• _RECORDS_:

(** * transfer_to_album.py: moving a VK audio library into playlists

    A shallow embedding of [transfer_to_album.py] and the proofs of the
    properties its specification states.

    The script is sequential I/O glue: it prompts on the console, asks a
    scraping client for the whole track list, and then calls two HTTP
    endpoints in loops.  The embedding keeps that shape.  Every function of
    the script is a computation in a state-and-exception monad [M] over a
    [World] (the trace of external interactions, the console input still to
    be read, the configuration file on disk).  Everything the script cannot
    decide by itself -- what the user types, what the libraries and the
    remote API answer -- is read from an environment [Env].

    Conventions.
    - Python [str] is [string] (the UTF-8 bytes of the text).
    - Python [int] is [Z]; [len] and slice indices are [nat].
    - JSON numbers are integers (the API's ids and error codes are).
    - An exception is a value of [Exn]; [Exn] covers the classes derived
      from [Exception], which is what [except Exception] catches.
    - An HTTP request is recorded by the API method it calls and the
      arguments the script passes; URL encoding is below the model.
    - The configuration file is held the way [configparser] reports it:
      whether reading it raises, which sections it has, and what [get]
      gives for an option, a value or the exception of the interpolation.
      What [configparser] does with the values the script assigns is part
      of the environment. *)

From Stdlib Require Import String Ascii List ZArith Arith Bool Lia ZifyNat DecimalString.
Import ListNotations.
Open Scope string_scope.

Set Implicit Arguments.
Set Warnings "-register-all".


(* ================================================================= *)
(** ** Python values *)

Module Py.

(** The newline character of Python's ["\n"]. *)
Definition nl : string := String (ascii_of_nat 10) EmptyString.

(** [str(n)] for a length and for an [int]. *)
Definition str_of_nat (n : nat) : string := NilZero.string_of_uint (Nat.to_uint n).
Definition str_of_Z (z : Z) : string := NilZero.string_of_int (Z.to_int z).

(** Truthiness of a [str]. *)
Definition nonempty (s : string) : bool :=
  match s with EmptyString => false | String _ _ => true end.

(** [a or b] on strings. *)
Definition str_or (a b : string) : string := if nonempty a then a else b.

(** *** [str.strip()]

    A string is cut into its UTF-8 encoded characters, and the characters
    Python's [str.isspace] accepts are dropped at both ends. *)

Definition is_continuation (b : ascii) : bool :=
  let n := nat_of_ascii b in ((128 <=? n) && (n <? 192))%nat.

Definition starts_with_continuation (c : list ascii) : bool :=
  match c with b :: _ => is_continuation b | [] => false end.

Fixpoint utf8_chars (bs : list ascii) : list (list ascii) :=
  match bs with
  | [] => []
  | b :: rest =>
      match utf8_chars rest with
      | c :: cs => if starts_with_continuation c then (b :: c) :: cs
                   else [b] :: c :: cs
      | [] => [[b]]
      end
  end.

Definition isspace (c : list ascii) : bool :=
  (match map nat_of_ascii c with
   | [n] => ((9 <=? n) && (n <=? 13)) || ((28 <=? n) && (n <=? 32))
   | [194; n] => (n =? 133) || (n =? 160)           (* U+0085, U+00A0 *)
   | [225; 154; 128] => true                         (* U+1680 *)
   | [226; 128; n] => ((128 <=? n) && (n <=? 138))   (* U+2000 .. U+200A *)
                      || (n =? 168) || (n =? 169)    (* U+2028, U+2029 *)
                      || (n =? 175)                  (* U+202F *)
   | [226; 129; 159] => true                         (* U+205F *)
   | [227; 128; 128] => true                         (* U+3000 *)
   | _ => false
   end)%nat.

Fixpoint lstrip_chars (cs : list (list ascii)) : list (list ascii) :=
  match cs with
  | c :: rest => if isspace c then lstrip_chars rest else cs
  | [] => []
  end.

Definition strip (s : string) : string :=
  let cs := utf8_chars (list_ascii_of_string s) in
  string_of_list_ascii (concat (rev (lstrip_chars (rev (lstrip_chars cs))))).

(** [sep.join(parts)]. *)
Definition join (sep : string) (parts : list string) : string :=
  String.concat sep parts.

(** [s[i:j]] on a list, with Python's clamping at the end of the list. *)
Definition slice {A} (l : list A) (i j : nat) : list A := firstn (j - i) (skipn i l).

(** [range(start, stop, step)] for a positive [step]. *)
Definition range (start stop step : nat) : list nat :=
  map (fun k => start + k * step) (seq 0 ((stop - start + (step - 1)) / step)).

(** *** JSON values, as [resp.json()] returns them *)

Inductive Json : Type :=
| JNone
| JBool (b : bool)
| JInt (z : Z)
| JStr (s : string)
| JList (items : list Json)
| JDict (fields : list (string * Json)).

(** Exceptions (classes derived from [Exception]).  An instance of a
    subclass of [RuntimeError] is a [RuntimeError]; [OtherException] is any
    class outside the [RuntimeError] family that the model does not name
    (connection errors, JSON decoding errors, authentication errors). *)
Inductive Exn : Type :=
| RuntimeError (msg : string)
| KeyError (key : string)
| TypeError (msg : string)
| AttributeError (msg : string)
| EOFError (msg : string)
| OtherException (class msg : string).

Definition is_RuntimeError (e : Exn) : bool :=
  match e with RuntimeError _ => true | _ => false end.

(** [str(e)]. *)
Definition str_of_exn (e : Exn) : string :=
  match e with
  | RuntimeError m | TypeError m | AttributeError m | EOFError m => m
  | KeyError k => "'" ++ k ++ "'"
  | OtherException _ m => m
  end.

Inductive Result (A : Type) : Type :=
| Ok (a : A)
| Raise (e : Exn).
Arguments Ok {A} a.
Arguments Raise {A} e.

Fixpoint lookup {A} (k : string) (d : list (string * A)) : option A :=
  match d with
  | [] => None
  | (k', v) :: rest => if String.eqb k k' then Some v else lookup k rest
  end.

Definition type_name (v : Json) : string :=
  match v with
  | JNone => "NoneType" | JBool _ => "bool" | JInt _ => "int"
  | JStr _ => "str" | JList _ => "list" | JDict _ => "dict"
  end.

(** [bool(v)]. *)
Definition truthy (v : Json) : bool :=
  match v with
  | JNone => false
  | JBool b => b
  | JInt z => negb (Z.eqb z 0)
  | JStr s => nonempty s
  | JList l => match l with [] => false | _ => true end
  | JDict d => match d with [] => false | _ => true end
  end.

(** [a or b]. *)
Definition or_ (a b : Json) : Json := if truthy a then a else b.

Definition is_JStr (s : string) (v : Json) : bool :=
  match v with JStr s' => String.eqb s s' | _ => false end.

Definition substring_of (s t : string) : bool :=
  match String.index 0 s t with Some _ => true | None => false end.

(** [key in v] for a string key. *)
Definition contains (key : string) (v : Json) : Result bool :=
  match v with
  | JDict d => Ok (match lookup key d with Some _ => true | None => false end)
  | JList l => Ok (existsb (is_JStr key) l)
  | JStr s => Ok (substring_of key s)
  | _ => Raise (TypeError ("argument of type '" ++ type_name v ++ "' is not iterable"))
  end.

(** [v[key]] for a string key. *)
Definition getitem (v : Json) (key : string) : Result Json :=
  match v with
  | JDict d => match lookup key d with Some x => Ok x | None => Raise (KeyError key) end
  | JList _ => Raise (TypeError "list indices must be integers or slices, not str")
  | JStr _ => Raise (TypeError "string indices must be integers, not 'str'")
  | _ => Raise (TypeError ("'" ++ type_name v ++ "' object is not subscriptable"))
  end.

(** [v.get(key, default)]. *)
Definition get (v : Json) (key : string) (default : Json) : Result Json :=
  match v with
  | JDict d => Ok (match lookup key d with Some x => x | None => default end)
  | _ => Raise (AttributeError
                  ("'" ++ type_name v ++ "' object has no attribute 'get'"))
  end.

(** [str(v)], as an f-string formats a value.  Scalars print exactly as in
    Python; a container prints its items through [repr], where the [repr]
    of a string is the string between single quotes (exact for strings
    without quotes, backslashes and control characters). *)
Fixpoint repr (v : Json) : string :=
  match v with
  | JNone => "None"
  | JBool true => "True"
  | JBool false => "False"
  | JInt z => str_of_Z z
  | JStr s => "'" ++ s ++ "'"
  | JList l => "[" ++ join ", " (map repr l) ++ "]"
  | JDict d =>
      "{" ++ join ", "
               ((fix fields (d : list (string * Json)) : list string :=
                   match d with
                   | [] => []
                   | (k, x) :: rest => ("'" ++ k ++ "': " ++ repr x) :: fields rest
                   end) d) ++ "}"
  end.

...

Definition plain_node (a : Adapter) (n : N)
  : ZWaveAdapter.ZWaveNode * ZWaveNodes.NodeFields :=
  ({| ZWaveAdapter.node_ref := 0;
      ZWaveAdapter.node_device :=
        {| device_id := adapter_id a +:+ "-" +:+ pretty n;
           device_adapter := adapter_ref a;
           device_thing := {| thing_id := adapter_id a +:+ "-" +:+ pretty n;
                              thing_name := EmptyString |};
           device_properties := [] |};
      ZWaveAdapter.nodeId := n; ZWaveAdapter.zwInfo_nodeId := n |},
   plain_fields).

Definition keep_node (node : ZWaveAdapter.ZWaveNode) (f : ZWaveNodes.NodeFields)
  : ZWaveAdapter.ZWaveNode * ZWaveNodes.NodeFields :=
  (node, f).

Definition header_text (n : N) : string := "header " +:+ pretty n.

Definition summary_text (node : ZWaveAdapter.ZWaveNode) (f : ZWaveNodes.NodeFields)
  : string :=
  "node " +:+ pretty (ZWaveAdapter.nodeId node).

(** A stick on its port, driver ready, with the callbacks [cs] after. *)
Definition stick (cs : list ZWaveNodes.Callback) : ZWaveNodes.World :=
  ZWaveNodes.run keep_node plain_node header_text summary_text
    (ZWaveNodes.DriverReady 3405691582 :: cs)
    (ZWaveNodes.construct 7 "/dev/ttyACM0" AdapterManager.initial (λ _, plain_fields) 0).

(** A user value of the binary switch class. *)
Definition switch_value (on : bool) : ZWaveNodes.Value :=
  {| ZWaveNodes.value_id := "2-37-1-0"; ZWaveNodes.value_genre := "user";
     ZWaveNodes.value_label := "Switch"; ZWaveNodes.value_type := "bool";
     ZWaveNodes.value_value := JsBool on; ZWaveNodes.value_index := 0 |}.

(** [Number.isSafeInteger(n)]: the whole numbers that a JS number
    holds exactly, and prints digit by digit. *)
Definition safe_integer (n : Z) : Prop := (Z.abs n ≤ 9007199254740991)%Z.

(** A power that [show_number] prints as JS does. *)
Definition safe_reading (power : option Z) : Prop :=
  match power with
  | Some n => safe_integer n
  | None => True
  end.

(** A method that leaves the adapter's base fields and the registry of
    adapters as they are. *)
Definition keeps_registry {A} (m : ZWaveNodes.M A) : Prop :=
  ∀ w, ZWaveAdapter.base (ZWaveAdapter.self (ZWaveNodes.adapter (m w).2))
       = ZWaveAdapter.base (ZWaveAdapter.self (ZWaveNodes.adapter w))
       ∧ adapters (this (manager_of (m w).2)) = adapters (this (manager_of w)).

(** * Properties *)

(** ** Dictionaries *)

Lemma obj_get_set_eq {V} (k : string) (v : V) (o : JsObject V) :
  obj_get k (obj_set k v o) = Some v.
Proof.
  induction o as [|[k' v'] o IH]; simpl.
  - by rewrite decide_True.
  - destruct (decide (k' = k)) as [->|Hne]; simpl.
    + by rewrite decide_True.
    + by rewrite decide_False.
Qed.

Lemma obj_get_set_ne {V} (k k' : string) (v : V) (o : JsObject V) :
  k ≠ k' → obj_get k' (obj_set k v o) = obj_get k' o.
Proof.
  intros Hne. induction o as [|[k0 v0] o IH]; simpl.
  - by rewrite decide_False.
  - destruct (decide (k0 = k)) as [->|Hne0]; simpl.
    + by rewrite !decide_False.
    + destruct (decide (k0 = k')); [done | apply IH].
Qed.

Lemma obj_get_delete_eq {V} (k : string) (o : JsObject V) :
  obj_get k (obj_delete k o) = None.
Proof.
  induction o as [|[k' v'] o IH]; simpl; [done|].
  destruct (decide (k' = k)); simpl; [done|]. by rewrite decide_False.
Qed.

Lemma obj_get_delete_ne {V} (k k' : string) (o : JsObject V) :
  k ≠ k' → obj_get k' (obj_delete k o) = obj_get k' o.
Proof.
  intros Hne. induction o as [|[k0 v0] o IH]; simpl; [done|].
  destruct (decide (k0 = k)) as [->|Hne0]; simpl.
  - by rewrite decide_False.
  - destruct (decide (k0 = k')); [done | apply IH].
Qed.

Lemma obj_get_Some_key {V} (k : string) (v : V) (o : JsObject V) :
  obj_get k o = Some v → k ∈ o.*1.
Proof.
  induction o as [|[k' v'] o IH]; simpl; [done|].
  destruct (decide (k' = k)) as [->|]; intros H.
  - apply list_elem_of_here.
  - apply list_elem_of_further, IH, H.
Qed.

...

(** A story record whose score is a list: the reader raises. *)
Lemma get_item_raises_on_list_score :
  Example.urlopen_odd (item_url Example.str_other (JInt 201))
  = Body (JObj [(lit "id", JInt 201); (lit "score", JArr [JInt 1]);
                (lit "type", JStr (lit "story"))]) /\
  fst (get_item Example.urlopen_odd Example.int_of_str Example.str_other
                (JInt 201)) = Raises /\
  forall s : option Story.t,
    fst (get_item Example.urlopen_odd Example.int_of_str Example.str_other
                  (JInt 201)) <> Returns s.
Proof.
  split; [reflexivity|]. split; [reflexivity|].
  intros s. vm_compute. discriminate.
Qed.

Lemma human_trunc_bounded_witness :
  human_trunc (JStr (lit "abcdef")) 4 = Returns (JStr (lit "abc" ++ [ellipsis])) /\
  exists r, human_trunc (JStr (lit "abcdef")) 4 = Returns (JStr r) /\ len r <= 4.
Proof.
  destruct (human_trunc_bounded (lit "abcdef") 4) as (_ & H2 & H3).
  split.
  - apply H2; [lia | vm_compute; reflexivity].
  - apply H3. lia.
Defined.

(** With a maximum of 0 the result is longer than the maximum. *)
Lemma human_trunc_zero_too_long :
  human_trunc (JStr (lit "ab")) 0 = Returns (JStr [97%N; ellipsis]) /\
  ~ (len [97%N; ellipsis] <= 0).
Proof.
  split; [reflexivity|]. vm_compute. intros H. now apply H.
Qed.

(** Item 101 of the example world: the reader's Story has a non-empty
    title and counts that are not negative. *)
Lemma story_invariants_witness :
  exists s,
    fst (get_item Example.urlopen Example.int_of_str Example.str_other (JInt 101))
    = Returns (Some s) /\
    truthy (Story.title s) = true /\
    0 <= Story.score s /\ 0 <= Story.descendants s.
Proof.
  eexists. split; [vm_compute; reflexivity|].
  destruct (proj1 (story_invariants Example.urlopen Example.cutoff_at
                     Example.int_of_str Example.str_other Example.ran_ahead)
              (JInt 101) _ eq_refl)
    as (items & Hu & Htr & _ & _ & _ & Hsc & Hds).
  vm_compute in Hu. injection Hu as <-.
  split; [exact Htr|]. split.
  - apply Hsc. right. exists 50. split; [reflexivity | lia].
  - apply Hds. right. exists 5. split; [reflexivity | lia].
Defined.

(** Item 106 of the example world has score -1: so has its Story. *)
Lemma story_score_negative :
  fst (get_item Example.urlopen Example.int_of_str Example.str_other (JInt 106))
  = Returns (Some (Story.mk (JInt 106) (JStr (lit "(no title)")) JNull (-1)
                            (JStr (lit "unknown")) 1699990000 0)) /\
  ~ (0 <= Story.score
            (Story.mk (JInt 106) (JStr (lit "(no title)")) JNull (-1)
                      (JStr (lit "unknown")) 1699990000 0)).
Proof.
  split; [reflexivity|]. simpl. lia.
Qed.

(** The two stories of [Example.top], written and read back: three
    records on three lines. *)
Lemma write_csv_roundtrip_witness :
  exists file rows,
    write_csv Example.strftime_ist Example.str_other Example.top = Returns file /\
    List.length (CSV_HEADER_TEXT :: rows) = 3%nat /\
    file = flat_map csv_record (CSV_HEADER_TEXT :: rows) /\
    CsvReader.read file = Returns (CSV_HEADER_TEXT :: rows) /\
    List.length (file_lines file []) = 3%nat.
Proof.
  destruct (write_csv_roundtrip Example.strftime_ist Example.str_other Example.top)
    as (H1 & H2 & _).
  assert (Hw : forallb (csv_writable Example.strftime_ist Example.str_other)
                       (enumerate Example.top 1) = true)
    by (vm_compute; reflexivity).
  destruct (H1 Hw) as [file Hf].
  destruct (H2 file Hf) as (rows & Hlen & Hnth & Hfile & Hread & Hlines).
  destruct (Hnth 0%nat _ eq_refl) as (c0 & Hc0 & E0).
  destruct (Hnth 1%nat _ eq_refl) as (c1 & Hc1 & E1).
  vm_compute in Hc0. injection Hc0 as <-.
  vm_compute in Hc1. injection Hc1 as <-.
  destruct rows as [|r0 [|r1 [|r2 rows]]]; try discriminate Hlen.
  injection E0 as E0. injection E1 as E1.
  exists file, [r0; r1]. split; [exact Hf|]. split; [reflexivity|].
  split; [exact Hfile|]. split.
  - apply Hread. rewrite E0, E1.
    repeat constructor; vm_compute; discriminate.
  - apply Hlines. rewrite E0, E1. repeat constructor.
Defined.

• _THE TASK_:
In the entries above, find the line holding "remote API answer" and the line holding "- An exception", then retype exactly those two lines and every line between them, and nothing else.

• _SOLUTION TO THIS EXERCISE_:
    remote API answer -- is read from an environment [Env].

    Conventions.
    - Python [str] is [string] (the UTF-8 bytes of the text).
    - Python [int] is [Z]; [len] and slice indices are [nat].
    - JSON numbers are integers (the API's ids and error codes are).
    - An exception is a value of [Exn]; [Exn] covers the classes derived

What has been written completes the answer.